Task description:
The word to find is "hold". Copy each line of the material that contains it.

Exercise inputs:
(** * Cyclical figurate numbers (Project Euler 61): a model of [main.py]

    The development follows the source file top-down:
    - [PyNum]: the Python numeric operations the program relies on
      (binary64 floats, [math.ceil], [math.floor], [math.sqrt], [round],
      [str] of an integer and string slices);
    - the module constants and the two quadratic-bound helpers;
    - the generator loop of [main] that fills the prefix buckets;
    - the recursive search [search_seqs] over the shared mutable state;
    - [main] and the [__main__] block with its printed lines. *)

From Stdlib Require Import ZArith QArith Lia String Ascii DecimalString.
From Stdlib Require Import PrimFloat FloatOps SpecFloat.
From stdpp Require Import gmap strings list sorting.

Local Open Scope Z_scope.

(** ** Exceptions and results *)

Inductive exn :=
| ValueError | ZeroDivisionError | OverflowError
| KeyError | IndexError | TypeError
| AssertionError | RecursionError.

Inductive result (A : Type) :=
| Ok (a : A)
| Raise (e : exn).
Arguments Ok {A} a.
Arguments Raise {A} e.

Definition rbind {A B} (r : result A) (k : A -> result B) : result B :=
  match r with
  | Ok a => k a
  | Raise e => Raise e
  end.

Notation "'let*' x := c 'in' k" := (rbind c (fun x => k))
  (at level 10, x pattern, c at level 100, k at level 200).

(** ** Python numbers and strings *)

Module PyNum.

(** [int -> float] conversion used by mixed arithmetic: correctly
    rounded to binary64 (exact below 2^53). *)
Definition float_of_int (z : Z) : float :=
  SF2Prim (binary_normalize prec emax z 0 false).

(** Integer part and remainder of a finite float [±m·2^e]:
    [(negative, q, r, d)] with [m·2^e = q + r/d], [0 <= r < d]. *)
Definition decompose (x : float) : result (bool * Z * Z * Z) :=
  match Prim2SF x with
  | S754_zero s => Ok (s, 0, 0, 1)
  | S754_finite s m e =>
      if 0 <=? e then Ok (s, Z.pos m * 2 ^ e, 0, 1)
      else Ok (s, Z.pos m / 2 ^ (- e), Z.pos m mod 2 ^ (- e), 2 ^ (- e))
  | S754_infinity _ => Raise OverflowError
  | S754_nan => Raise ValueError
  end.

(** [math.floor] on a float. *)
Definition floor (x : float) : result Z :=
  match decompose x with
  | Ok (s, q, r, _) => Ok (if s then (if r =? 0 then - q else - q - 1) else q)
  | Raise e => Raise e
  end.

(** [math.ceil] on a float. *)
Definition ceil (x : float) : result Z :=
  match decompose x with
  | Ok (s, q, r, _) => Ok (if s then - q else (if r =? 0 then q else q + 1))
  | Raise e => Raise e
  end.

(** [round(x)] on a float, no digits: nearest integer, ties to even. *)
Definition round (x : float) : result Z :=
  match decompose x with
  | Ok (s, q, r, d) =>
      let up := (d <? 2 * r) || ((d =? 2 * r) && Z.odd q) in
      let m := if up then q + 1 else q in
      Ok (if s then - m else m)
  | Raise e => Raise e
  end.

(** [math.sqrt]: a negative argument is a domain error. *)
Definition sqrt (x : float) : result float :=
  if (x <? 0)%float then Raise ValueError else Ok (PrimFloat.sqrt x).

(** Float true division. *)
Definition truediv (x y : float) : result float :=
  if (y =? 0)%float then Raise ZeroDivisionError else Ok (x / y)%float.

(** [x ** 2] on a float: the C library [pow], which is exact whenever
    the square is representable; modelled as the rounded product. *)
Definition pow2 (x : float) : float := (x * x)%float.

(** [str(z)] for an integer. *)
Definition str (z : Z) : string := NilZero.string_of_int (Z.to_int z).

(** [s[:n]] and [s[n:]] for a non-negative [n]. *)
Fixpoint slice_to (n : nat) (s : string) : string :=
  match n, s with
  | S n', String c s' => String c (slice_to n' s')
  | _, _ => EmptyString
  end.

Fixpoint slice_from (n : nat) (s : string) : string :=
  match n, s with
  | S n', String _ s' => slice_from n' s'
  | _, _ => s
  end.

(** Right-aligned decimal in a field of width [w] ([{:wd}]). *)
Fixpoint spaces (n : nat) : string :=
  match n with
  | O => EmptyString
  | S n' => String " " (spaces n')
  end.

Definition format_d (w : nat) (z : Z) : string :=
  let s := str z in
  (spaces (w - String.length s) ++ s)%string.

(** The exact rational denoted by a finite float. *)
Definition exact (x : float) : Q :=
  match Prim2SF x with
  | S754_finite s m e =>
      let v := (inject_Z (Z.pos m) * Qpower (2 # 1) e)%Q in
      if s then Qopp v else v
  | _ => 0%Q
  end.

End PyNum.

(** ** Module constants *)

Definition FigurateNumber : Type := Z * Z * Z.

Definition fn_value (c : FigurateNumber) : Z := c.1.1.
Definition fn_type (c : FigurateNumber) : Z := c.1.2.
Definition fn_index (c : FigurateNumber) : Z := c.2.

Definition FIGURATE_LABELS : list (Z * string) :=
  [ (3, "triangular"); (4, "square"); (5, "pentagonal");
    (6, "hexagonal"); (7, "heptagonal"); (8, "octagonal") ]%string.

Definition FIGURATE_QUADRATIC_PARAMETERS : list (Z * (float * float)) :=
  [ (3, (0.5,  0.5)%float); (4, (1.0,  0.0)%float); (5, (1.5, -0.5)%float);
    (6, (2.0, -1.0)%float); (7, (2.5, -1.5)%float); (8, (3.0, -2.0)%float) ].

(** The formulae of the header comment, [P[t,n]]. *)
Definition P (t n : Z) : Z :=
  match t with
  | 3 => n * (n + 1) / 2
  | 4 => n * n
  | 5 => n * (3 * n - 1) / 2
  | 6 => n * (2 * n - 1)
  | 7 => n * (5 * n - 3) / 2
  | 8 => n * (3 * n - 2)
  | _ => 0
  end.

(** ** The quadratic-bound helpers *)

(** The arguments are typed as [main] passes them: float coefficients
    and an integer constant, so the three type assertions hold. *)
Definition quadratic_root (a b : float) (c : Z) : result float :=
  let disc := (PyNum.pow2 b - PyNum.float_of_int 4 * a * PyNum.float_of_int c)%float in
  let* r := PyNum.sqrt disc in
  PyNum.truediv (- b + r)%float (PyNum.float_of_int 2 * a)%float.

Definition quadratic_lower_limit (a b : float) (c : Z) : result Z :=
  let* x := quadratic_root a b c in
  PyNum.ceil x.

Definition quadratic_upper_limit (a b : float) (c : Z) : result Z :=
  let* x := quadratic_root a b c in
  let* f := PyNum.floor x in
  Ok (f + 1).

(** ** The generator loop of [main] *)

Notation Bucket := (gset FigurateNumber).
Notation PrefixDict := (gmap string (gset FigurateNumber)).
Notation BucketIndex := (gmap Z (gmap string (gset FigurateNumber))).

(** [d[key]] on a [defaultdict(lambda: set())]: a missing key is
    inserted with an empty set. *)
Definition defaultdict_getitem (d : PrefixDict) (key : string)
  : Bucket * PrefixDict :=
  match d !! key with
  | Some s => (s, d)
  | None => (∅, <[key := ∅]> d)
  end.

Definition x_lower_bound : Z := 10 ^ 3.
Definition x_upper_bound : Z := 10 ^ 4.

(** [a * n ** 2 + b * n]: the integer operands are converted to float. *)
Definition figurate_float (a b : float) (n : Z) : float :=
  (a * PyNum.float_of_int (n ^ 2) + b * PyNum.float_of_int n)%float.

(** [round(a * n ** 2 + b * n)] *)
Definition figurate_value (a b : float) (n : Z) : result Z :=
  PyNum.round (figurate_float a b n).

(** One pass of the inner loop body (lines 143-144). *)
Definition add_number (m : Z) (a b : float) (d : PrefixDict) (n : Z)
  : result PrefixDict :=
  let* x := figurate_value a b n in
  let key := PyNum.slice_to 2 (PyNum.str x) in
  let '(s, d') := defaultdict_getitem d key in
  Ok (<[key := s ∪ {[ (x, m, n) ]}]> d').

Fixpoint for_n (m : Z) (a b : float) (ns : list Z) (d : PrefixDict)
  : result PrefixDict :=
  match ns with
  | [] => Ok d
  | n :: ns' => let* d' := add_number m a b d n in for_n m a b ns' d'
  end.

(** [range(lo, hi)] *)
Definition range (lo hi : Z) : list Z := seqZ lo (hi - lo).

Definition generate_type (m : Z) (a b : float) : result PrefixDict :=
  let* n_min := quadratic_lower_limit a b (- x_lower_bound) in
  let* n_max := quadratic_upper_limit a b (- x_upper_bound) in
  for_n m a b (range n_min n_max) ∅.

Fixpoint for_m (params : list (Z * (float * float))) (fns : BucketIndex)
  : result BucketIndex :=
  match params with
  | [] => Ok fns
  | (m, (a, b)) :: rest =>
      let* d := generate_type m a b in
      for_m rest (<[m := d]> fns)
  end.

Definition generate : result BucketIndex :=
  for_m FIGURATE_QUADRATIC_PARAMETERS ∅.

(** ** The search state shared by [main] and [search_seqs]

    [curr_seq], [remaining_polygon_types] and [figurate_numbers] are the
    three objects the nested function closes over; all three are mutated
    in place.  [history] is an auxiliary observation log (not program
    data): every statement of [search_seqs] that changes [curr_seq] or
    [remaining_polygon_types], and every entry into [search_seqs],
    records where it is and what the two objects hold at that moment. *)

Inductive Point := AtEntry | AfterDiscard | AfterAppend | AfterPop | AfterAdd.

Definition Snapshot : Type := Point * list FigurateNumber * gset Z.

Record State := mkState {
  curr_seq : list FigurateNumber;
  remaining_polygon_types : gset Z;
  figurate_numbers : BucketIndex;
  history : list Snapshot;
}.

Definition observe (p : Point) (st : State) : State :=
  mkState (curr_seq st) (remaining_polygon_types st) (figurate_numbers st)
          ((p, curr_seq st, remaining_polygon_types st) :: history st).

Definition set_curr_seq (l : list FigurateNumber) (st : State) : State :=
  mkState l (remaining_polygon_types st) (figurate_numbers st) (history st).

Definition set_remaining (r : gset Z) (st : State) : State :=
  mkState (curr_seq st) r (figurate_numbers st) (history st).

Definition set_figurate_numbers (f : BucketIndex) (st : State) : State :=
  mkState (curr_seq st) (remaining_polygon_types st) f (history st).

(** [str(c[0])[:2]] and [str(c[0])[2:]] *)
Definition first2 (c : FigurateNumber) : string :=
  PyNum.slice_to 2 (PyNum.str (fn_value c)).
Definition last2 (c : FigurateNumber) : string :=
  PyNum.slice_from 2 (PyNum.str (fn_value c)).

(** [l[-1]] and [l[0]] *)
Definition list_last {A} (l : list A) : result A :=
  match last l with Some x => Ok x | None => Raise IndexError end.
Definition list_first {A} (l : list A) : result A :=
  match head l with Some x => Ok x | None => Raise IndexError end.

The answer:
    and an integer constant, so the three type assertions hold. *)
    records where it is and what the two objects hold at that moment. *)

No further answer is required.